● AIM OF THE TASK
In the entries below, find the line with "return the deleted value. *)" and the line with "let new := mkKeyValue". Reproduce those two lines and every line between them exactly, and nothing more.

── MATERIAL PROVIDED

(* ===== verification/KeySpace.v ===== *)
(** The abstract specification of the backend: an etcd key space.

    A state is a revision and the current key-values; a call replies and
    changes the state as server.Backend documents it.  Other clients put and
    delete keys between and during calls, each at a higher revision. *)
From stdpp Require Import base strings list gmap sorting.
From Stdlib Require Import Strings.Byte ZArith Lia.
From S2P Require Import Prelude FdbApi KeyOrder Util Subspaces SubspaceFacts Transact History Scan Write Read ReadFacts.

Record space := mkSpace {
  sp_rev : Z;
  sp_map : gmap bytes KeyValue
}.

(** The calls of the backend's interface that read or change current keys. *)
Inductive call :=
| CCreate (key value : bytes) (lease : Z)
| CUpdate (key value : bytes) (revision lease : Z)
| CDelete (key : bytes) (revision : Z)
| CGet (key : bytes)
| CList (prefix : bytes).

Inductive reply :=
| RCreated (revision : Z)
| RKeyExists
| RWrite (revision : Z) (kv : option KeyValue) (succeeded : bool)
| RGet (revision : Z) (kv : option KeyValue)
| RList (revision : Z) (kvs : list KeyValue).

(** An update or a delete of a revision applies when the key is at it; a
    delete of revision 0 to any live key. *)
Definition update_applies (revision : Z) (cur : option KeyValue) : option KeyValue :=
  match cur with
  | Some kv => if kv_ModRevision kv =? revision then Some kv else None
  | None => None
  end.

Definition delete_applies (revision : Z) (cur : option KeyValue) : option KeyValue :=
  if revision =? 0 then cur else update_applies revision cur.

Definition kv_before (a b : KeyValue) : Prop := kv_Key a <b kv_Key b.

(** What a call may reply and do.  In the mode for API tests a delete does not
    return the deleted value. *)
Inductive spec_step `{CF : Config} : space -> call -> reply -> space -> Prop :=
| spec_create sp key value lease r :
    sp_map sp !! key = None -> sp_rev sp < r ->
    spec_step sp (CCreate key value lease) (RCreated r)
      (mkSpace r (<[key := mkKeyValue key r r value lease]> (sp_map sp)))
| spec_create_exists sp key value lease kv :
    sp_map sp !! key = Some kv -> spec_step sp (CCreate key value lease) RKeyExists sp
| spec_update sp key value revision lease kv r :
    update_applies revision (sp_map sp !! key) = Some kv -> sp_rev sp < r ->
    let new := mkKeyValue key (kv_CreateRevision kv) r value lease in
    spec_step sp (CUpdate key value revision lease) (RWrite r (Some new) true)
      (mkSpace r (<[key := new]> (sp_map sp)))
| spec_update_fails sp key value revision lease n :
    update_applies revision (sp_map sp !! key) = None -> sp_rev sp <= n ->
    spec_step sp (CUpdate key value revision lease) (RWrite n (sp_map sp !! key) false) sp
| spec_delete sp key revision kv r :
    delete_applies revision (sp_map sp !! key) = Some kv -> sp_rev sp < r ->
    spec_step sp (CDelete key revision)
      (RWrite r (Some (mkKeyValue key (kv_CreateRevision kv) r (if APITest then [] else kv_Value kv) (kv_Lease kv))) true)
      (mkSpace r (delete key (sp_map sp)))
| spec_delete_fails sp key revision n :
    delete_applies revision (sp_map sp !! key) = None -> sp_rev sp <= n ->
    spec_step sp (CDelete key revision) (RWrite n (sp_map sp !! key) false) sp
| spec_get sp key n :
    sp_rev sp <= n -> spec_step sp (CGet key) (RGet n (sp_map sp !! key)) sp
| spec_list sp prefix n kvs :
    sp_rev sp <= n -> StronglySorted kv_before kvs ->
    (forall kv, kv ∈ kvs <-> exists key, sp_map sp !! key = Some kv /\ scan_keys prefix prefix key) ->
    spec_step sp (CList prefix) (RList n kvs) sp.

(** Another client's write of a key of [P]. *)
Inductive other_step (P : bytes -> Prop) : space -> space -> Prop :=
| other_put sp r kv : sp_rev sp < r -> kv_ModRevision kv = r -> P (kv_Key kv) ->
    other_step P sp (mkSpace r (<[kv_Key kv := kv]> (sp_map sp)))
| other_delete sp r key : sp_rev sp < r -> P key ->
    other_step P sp (mkSpace r (delete key (sp_map sp))).

(** The keys that other clients may write while a call runs. *)
Definition disturbs (c : call) (key : bytes) : Prop :=
  match c with
  | CCreate k _ _ | CUpdate k _ _ _ | CDelete k _ => key <> k
  | CGet _ | CList _ => True
  end.

(** A call takes effect at one moment between its start and its end. *)
Definition atomically `{CF : Config} (sp : space) (c : call) (r : reply) (sp2 : space) : Prop :=
  exists sp1 sp1', rtc (other_step (disturbs c)) sp sp1 /\ spec_step sp1 c r sp1' /\
    rtc (other_step (disturbs c)) sp1' sp2.

(** Other clients write any keys, the written one too, until the call takes
    effect. *)
Definition linearized `{CF : Config} (sp : space) (c : call) (r : reply) (sp2 : space) : Prop :=
  exists sp0, rtc (other_step (fun _ => True)) sp sp0 /\ atomically sp0 c r sp2.

(** A sequence of calls. *)
Inductive spec_run `{CF : Config} : space -> list call -> list reply -> space -> Prop :=
| spec_run_nil sp : spec_run sp [] [] sp
| spec_run_cons sp c r sp1 cs rs sp2 :
    linearized sp c r sp1 -> spec_run sp1 cs rs sp2 -> spec_run sp (c :: cs) (r :: rs) sp2.

(** * The key space of a history *)

Section Abstraction.
Context `{CF : Config}.

(** The key-value of a live record. *)
Definition entry_kv (e : entry) : KeyValue := ev_KV (event_of e).

Definition space_add (sp : space) (e : entry) : space :=
  mkSpace e.1 (if IsDelete e.2 then delete (Key e.2) (sp_map sp) else <[Key e.2 := entry_kv e]> (sp_map sp)).

Definition space_of (h : history) : space := fold_left space_add h (mkSpace 0 ∅).

Lemma space_of_app h e : space_of (h ++ [e]) = space_add (space_of h) e.
Proof. unfold space_of. by rewrite fold_left_app. Qed.

(** The current key-value of a key is that of its live record. *)
Lemma space_lookup h key : sp_map (space_of h) !! key = entry_kv <$> live (latest h key).
Proof.
  induction h as [|e h IH] using rev_ind; [done|]. rewrite space_of_app, latest_app. cbn [space_add sp_map].
  case_decide as Hk.
  - cbn [live]. destruct (IsDelete e.2); subst key; [by rewrite lookup_delete_eq|by rewrite lookup_insert_eq].
  - rewrite <-IH. destruct (IsDelete e.2); [by rewrite lookup_delete_ne|by rewrite lookup_insert_ne].
Qed.

(** The revision is that of the last record. *)
Lemma space_rev_lt h r :
  0 < r -> Forall (fun e => e.1 < r) h -> sp_rev (space_of h) < r.
Proof.
  intros Hr Hh. destruct h as [|e h _] using rev_ind; [done|]. rewrite space_of_app. cbn.
  apply Forall_app in Hh as [_ He]. by rewrite Forall_singleton in He.
Qed.

Lemma space_rev_le h r : 0 <= r -> Forall (fun e => e.1 <= r) h -> sp_rev (space_of h) <= r.
Proof.
  intros Hr Hh. destruct h as [|e h _] using rev_ind; [done|]. rewrite space_of_app. cbn.
  apply Forall_app in Hh as [_ He]. by rewrite Forall_singleton in He.
Qed.

(** Appended records are writes of other clients. *)
Lemma others_append P h ext :
  StronglySorted rev_lt (h ++ ext) -> Forall (fun e => 0 < e.1) (h ++ ext) -> Forall (fun e => P (Key e.2)) ext ->
  rtc (other_step P) (space_of h) (space_of (h ++ ext)).
Proof.
  induction ext as [|e ext IH] using rev_ind; intros Hs Hpos HP; [rewrite app_nil_r; constructor|].
  rewrite app_assoc in Hs, Hpos |- *. apply Forall_app in HP as [HP He]. rewrite Forall_singleton in He.
  apply Forall_app in Hpos as [Hpos Hr]. rewrite Forall_singleton in Hr.
  eapply rtc_r; [apply IH; [by apply StronglySorted_app_1_l in Hs|done..]|].
  rewrite space_of_app. unfold space_add.
  assert (Hlt : sp_rev (space_of (h ++ ext)) < e.1).
  { apply space_rev_lt; [done|]. rewrite Forall_forall. intros x Hx.
    exact (StronglySorted_app_1_elem_of rev_lt _ _ x e Hs Hx ltac:(left)). }
  destruct (IsDelete e.2); [by constructor|].
  change (Key e.2) with (kv_Key (entry_kv e)) at 1. by constructor.
Qed.
End Abstraction.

────

● WRITTEN ANSWER
    return the deleted value. *)
Inductive spec_step `{CF : Config} : space -> call -> reply -> space -> Prop :=
| spec_create sp key value lease r :
    sp_map sp !! key = None -> sp_rev sp < r ->
    spec_step sp (CCreate key value lease) (RCreated r)
      (mkSpace r (<[key := mkKeyValue key r r value lease]> (sp_map sp)))
| spec_create_exists sp key value lease kv :
    sp_map sp !! key = Some kv -> spec_step sp (CCreate key value lease) RKeyExists sp
| spec_update sp key value revision lease kv r :
    update_applies revision (sp_map sp !! key) = Some kv -> sp_rev sp < r ->
    let new := mkKeyValue key (kv_CreateRevision kv) r value lease in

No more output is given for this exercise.